A new alignment was built from Junction 21a of the M1 to by-pass Leicester to the north.  The old route through Leicester was redesignated the A5460 (Narborough Road, in the southwest) and A607 (Belgrave Road/Melton Road, in the northeast).  The A607 deviates from the straight course of the Fosse Way, bypassing the village centres of Thurmaston and Syston.
The A46 was realigned to by-pass Warwick, Kenilworth and Coventry, and the old route was redesignated the A429 and the A4600.

Bypasses were also built around Market Rasen, Lincoln and Newark.

Route

Cleethorpes - A1 (Newark)
The A46 starts at Isaac's Hill roundabout with the A1098 and the A180. It meets the A1031 at a roundabout and passes the King George V Stadium on the right. It meets the B1213 from the right, then crosses the A16 Peaks Parkway where it gains primary status. It heads into Grimsby, meeting the A1243 Bargate (former A16). It meets the B1444 where the road becomes a dual carriageway. It meets the A18 at a roundabout. This was the old terminus of the A46, and what is now the A46 heading east into Grimsby used to be the A18. The road becomes the single carriageway road once again and runs alongside the north part of the Lincolnshire Wolds. It bypasses Irby upon Humber and enters the East Midlands. It bypasses Swallow to the North. It climbs a hill to meet the B1225, A1173, and A1084 just east of Caistor. The road crosses the Nottingham - Grimsby railway at a level crossing. The road becomes very straight and flat, passing through Middle Rasen Plantation and meets the A1103 from the right. The A631 leaves to the right at a T junction. The road bypasses Dunholme to the south then it passes close to the former RAF Dunholme Lodge. It passes the headquarters for Lincolnshire Police on the left. It meets the A158 (for Skegness) and the B1182 (former route into Lincoln) at a roundabout.

The A46 Lincoln Relief Road is concurrent with the A15. The A15 leaves to the right at a roundabout. The road becomes dual carriageway and traverses the Lincoln Cliff. It meets the A57 at the Carholme roundabout and crosses the Lincoln - Gainsborough railway. After bypassing Lincoln, it starts following the route of the old Fosse Way (bar bypasses). The A46 passes the former airfield of RAF Swinderby. The road becomes the boundary of Lincolnshire and Nottinghamshire for . The road enters Nottinghamshire and the road bypasses Brough. The new section of road finishes at the roundabout with the A1133. The A17 joins from the left at a roundabout.

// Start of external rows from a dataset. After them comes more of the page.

(* ===== verification/ConverterLaws.v ===== *)
(** What crosses the database boundary: every conversion that succeeds gives a
    value of the field's type ([FromDatabase_typed]), and what a mapped column
    stores reads back ([stored_value_reads_back]). *)
From Stdlib Require Import SpecFloat.
From S2P Require Import Prelude GoStrings Values Core Guid Digits Calendar Temporal Converter.
#[local] Open Scope Z_scope.

(** ** Decimal texts *)

Lemma cut_point_digits l : Forall (fun c => is_digit c = true) l -> cut_point l = (l, None).
Proof.
  induction 1 as [|c l Hc _ IH]; [done|]. cbn. rewrite IH. by destruct (Ascii.eqb_spec c "."%char) as [->|].
Qed.
Lemma digits_literal l : all_digits l = true -> unsigned_literal l = true.
Proof. intros H. unfold unsigned_literal. by rewrite (cut_point_digits l (proj2 (proj1 (all_digits_spec l) H))). Qed.

Lemma unsigned_no_sign l : unsigned_literal ("-"%char :: l) = false.
Proof. unfold unsigned_literal. cbn. by destruct (cut_point l) as [i [f|]]. Qed.

Lemma decimalLiteral_bytes text : decimalLiteral text = true <->
  exists l, unsigned_literal l = true /\ (bytes text = l \/ bytes text = "-"%char :: l).
Proof.
  unfold decimalLiteral. destruct (bytes text) as [|c l].
  - split; [done|]. intros (l & Hl & [<-|]); done.
  - destruct (Ascii.eqb_spec c "-"%char) as [->|Hc].
    + split; [intros H; exists l; auto|]. intros (k & Hk & [<-|[= <-]]); [|done].
      by rewrite unsigned_no_sign in Hk.
    + split; [intros H; exists (c :: l); auto|]. intros (k & Hk & [->|[= Hc' _]]); [done|]. by subst c.
Qed.
(* ===== verification/Triggers.v ===== *)
(** Trigger declarations (internal/core/trigger.go): timings, event sets, the
    body scanner with its tokens [{new: columns}], [{old: columns}] and
    [{now}], expansion and normalization.

    A problem the scanner describes is a constructor instead of a sentence:
    the program only joins the sentences into a message. *)
From S2P Require Import Prelude GoStrings Core Placeholders.

(** ** Timings and events *)

Inductive TriggerTiming := TimingNone | TimingBefore | TimingAfter | TimingInsteadOf.
#[export] Instance TriggerTiming_eq_dec : EqDecision TriggerTiming.
Proof. solve_decision. Defined.

Definition TriggerTiming_Token (t : TriggerTiming) : string :=
  match t with
  | TimingBefore => "before"
  | TimingAfter => "after"
  | TimingInsteadOf => "instead_of"
  | TimingNone => ""
  end.

Definition ParseTriggerTiming (token : string) : option TriggerTiming :=
  if decide (token = "before") then Some TimingBefore
  else if decide (token = "after") then Some TimingAfter
  else if decide (token = "instead_of") then Some TimingInsteadOf
  else None.

(** A flag set held in an [int]. *)
Definition TriggerEvents := Z.
Definition EventInsert : TriggerEvents := 1%Z.
Definition EventUpdate : TriggerEvents := 2%Z.
Definition EventDelete : TriggerEvents := 4%Z.
Definition triggerEventOrder : list TriggerEvents := [EventInsert; EventUpdate; EventDelete].

Definition Events_Has (t e : TriggerEvents) : bool :=
  negb (e =? 0)%Z && (Z.land t e =? e)%Z.

Definition Events_List (t : TriggerEvents) : list TriggerEvents :=
  List.filter (Events_Has t) triggerEventOrder.

Definition Events_Token (t : TriggerEvents) : string :=
  if (t =? EventInsert)%Z then "insert"
  else if (t =? EventUpdate)%Z then "update"
  else if (t =? EventDelete)%Z then "delete"
  else "".

Definition Events_Tokens (t : TriggerEvents) : list string := Events_Token <$> Events_List t.

Definition Events_String (t : TriggerEvents) : string :=
  if (t =? 0)%Z then "none" else Join (Events_Tokens t) "+".

Fixpoint parse_events (events : TriggerEvents) (tokens : list string) : option TriggerEvents :=
  match tokens with
  | [] => Some events
  | token :: rest =>
      let add event :=
        if Events_Has events event then None else parse_events (Z.lor events event) rest in
      if decide (token = "insert") then add EventInsert
      else if decide (token = "update") then add EventUpdate
      else if decide (token = "delete") then add EventDelete
      else None
  end.
Definition ParseTriggerEvents (tokens : list string) : option TriggerEvents := parse_events 0%Z tokens.

Record TriggerDefinition := mkTrigger {
  tr_Name : string;
  tr_Timing : TriggerTiming;
  tr_Events : TriggerEvents;
  tr_UpdateOf : list string;
  tr_SQL : string }.
#[export] Instance TriggerDefinition_eq_dec : EqDecision TriggerDefinition.
Proof. solve_decision. Defined.

(** ** The body tokens *)

Inductive TriggerTokenKind := TokenNew | TokenOld | TokenNow.

Record TriggerToken := mkToken {
  tok_Kind : TriggerTokenKind;
  tok_Columns : list string;
  tok_Start : nat;
  tok_End : nat }.

Definition Canonical (t : TriggerToken) : string :=
  match tok_Kind t with
  | TokenNew => "{new: " +:+ Join (tok_Columns t) ", " +:+ "}"
  | TokenOld => "{old: " +:+ Join (tok_Columns t) ", " +:+ "}"
  | TokenNow => "{now}"
  end.

Inductive TokenProblem :=
  | LineCommentInBody
  | NowTakesNoColumns (inner : string)
  | UnknownToken (inner : string)
  | NoColumnList (inner : string)
  | EmptyColumnEntry (inner : string).

(** [strings.Cut(inner, ":")] *)
Fixpoint cut_at (sep : ascii) (l : list ascii) : list ascii * option (list ascii) :=
  match l with
  | [] => ([], None)
  | c :: l' =>
      if Ascii.eqb c sep then ([], Some l')
      else let '(before, after) := cut_at sep l' in (c :: before, after)
  end.

Definition colon : ascii := ":"%char.
Definition comma : ascii := ","%char.
Definition open_brace : ascii := "{"%char.
Definition close_brace : ascii := "}"%char.

(** The loop over a row token's column entries. *)
Fixpoint token_columns (parts : list string) : option (list string) :=
  match parts with
  | [] => Some []
  | part :: rest =>
      let column := TrimSpace part in
      if decide (column = "") then None
      else columns ← token_columns rest; Some (column :: columns)
  end.

Definition parseTriggerToken (inner : list ascii) (start end_ : nat)
    : TriggerToken + TokenProblem :=
  let spelled := of_bytes inner in
  let '(before, list) := cut_at colon inner in
  let name := ToLower (TrimSpace (of_bytes before)) in
  let row kind :=
    match list with
    | None => inr (NoColumnList spelled)
    | Some columns =>
        match token_columns (Split (of_bytes columns) comma) with
        | None => inr (EmptyColumnEntry spelled)
        | Some columns => inl (mkToken kind columns start end_)
        end
    end in
  if decide (name = "now") then
    match list with
    | Some _ => inr (NowTakesNoColumns spelled)
    | None => inl (mkToken TokenNow [] start end_)
    end
  else if decide (name = "new") then row TokenNew
  else if decide (name = "old") then row TokenOld
  else inr (UnknownToken spelled).

(** [strings.IndexAny(l, "{}")]: the bytes before the first brace, and which. *)
Fixpoint before_brace (l : list ascii) : option (list ascii * bool) :=
  match l with
  | [] => None
  | c :: l' =>
      if Ascii.eqb c open_brace then Some ([], true)
      else if Ascii.eqb c close_brace then Some ([], false)
      else match before_brace l' with
           | Some (inner, opens) => Some (c :: inner, opens)
           | None => None
           end
  end.

(** The scan.  [i] is the position of the first byte of [l], [skip] the bytes a
    token or an escaped quote already consumed. *)
Fixpoint scan_tokens (i skip : nat) (literal lineComment : bool) (l : list ascii)
    : list TriggerToken * list TokenProblem :=
  match l with
  | [] => ([], [])
  | c :: l' =>
      match skip with
      | S k => scan_tokens (S i) k literal lineComment l'
      | 0 =>
          if literal then
            if Ascii.eqb c quote then
              if head_is quote l' then scan_tokens (S i) 1 true lineComment l'
              else scan_tokens (S i) 0 false lineComment l'
            else scan_tokens (S i) 0 true lineComment l'
          else if Ascii.eqb c quote then scan_tokens (S i) 0 true lineComment l'
          else if Ascii.eqb c dash && head_is dash l' then
            let '(tokens, problems) := scan_tokens (S i) 0 false true l' in
            (tokens, if lineComment then problems else LineCommentInBody :: problems)
          else if Ascii.eqb c open_brace then
            match before_brace l' with
            | None | Some (_, true) => scan_tokens (S i) 0 false lineComment l'
            | Some (inner, false) =>
                let '(tokens, problems) :=
                  scan_tokens (S i) (S (length inner)) false lineComment l' in
                match parseTriggerToken inner i (i + length inner + 2) with
                | inl token => (token :: tokens, problems)
                | inr problem => (tokens, problem :: problems)
                end
            end
          else scan_tokens (S i) 0 false lineComment l'
      end
  end.

Definition ScanTriggerTokens (body : string) : list TriggerToken * list TokenProblem :=
  scan_tokens 0 0 false false (bytes body).

(** The replacement loop: [last] is where the copied text resumes. *)
Fixpoint expand_from (body : string) (expand : TriggerToken -> string)
    (last : nat) (tokens : list TriggerToken) : string :=
  match tokens with
  | [] => slice body last (String.length body)
  | t :: rest =>
      slice body last (tok_Start t) +:+ expand t +:+ expand_from body expand (tok_End t) rest
  end.

Definition ExpandTriggerTokens (body : string) (expand : TriggerToken -> string) : string :=
  match (ScanTriggerTokens body).1 with
  | [] => body
  | tokens => expand_from body expand 0 tokens
  end.

Definition RenderTriggerBody (name body : string) (expand : TriggerToken -> string)
    : result string :=
  let body := TrimSpace body in
  match (ScanTriggerTokens body).2 with
  | [] => Ok (ExpandTriggerTokens body expand)
  | _ => Fail (NewError "MAP-029" name)
  end.

Definition NormalizeTriggerBody (body : string) : string :=
  let collapsed := Join (Fields body) " " in
  match ScanTriggerTokens collapsed with
  | ([], _) | (_, _ :: _) => collapsed
  | (_, []) => ExpandTriggerTokens collapsed Canonical
  end.

Definition SameAs (d other : TriggerDefinition) : bool :=
  bool_decide (tr_Name d = tr_Name other) && bool_decide (tr_Timing d = tr_Timing other) &&
  (tr_Events d =? tr_Events other)%Z && bool_decide (tr_UpdateOf d = tr_UpdateOf other) &&
  bool_decide (NormalizeTriggerBody (tr_SQL d) = NormalizeTriggerBody (tr_SQL other)).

A1 (Newark) - M1 (Leicester)

The road crosses the A1. Newark is bypassed to the North and West ending on a roundabout with the B6166. The road continues south-west, meeting the A6097 and A52 near Bingham. The single carriageway section between Newark and the Widmerpool A606 junction was replaced by a new dual carriageway road which was completed in April 2012. Heading South from the A606 junction, the existing dual carriageway still following the route of the Fosse Way.  The road crosses the A6006 North of Six Hills. Syston is bypassed to the West, and at a roundabout with the A607 the route continues in a Westerly direction onto the Leicester Western Bypass.  There are grade separated junctions with the A6, A5630 and A50. This section of the road ends at a junction with the B5380, with the forward route flowing on to the M1. It originally continued towards Coventry until the opening of the M69 motorway in the 1970s, which replaced the A46 as the main route between Leicester and Coventry, with the former A46 being downgraded.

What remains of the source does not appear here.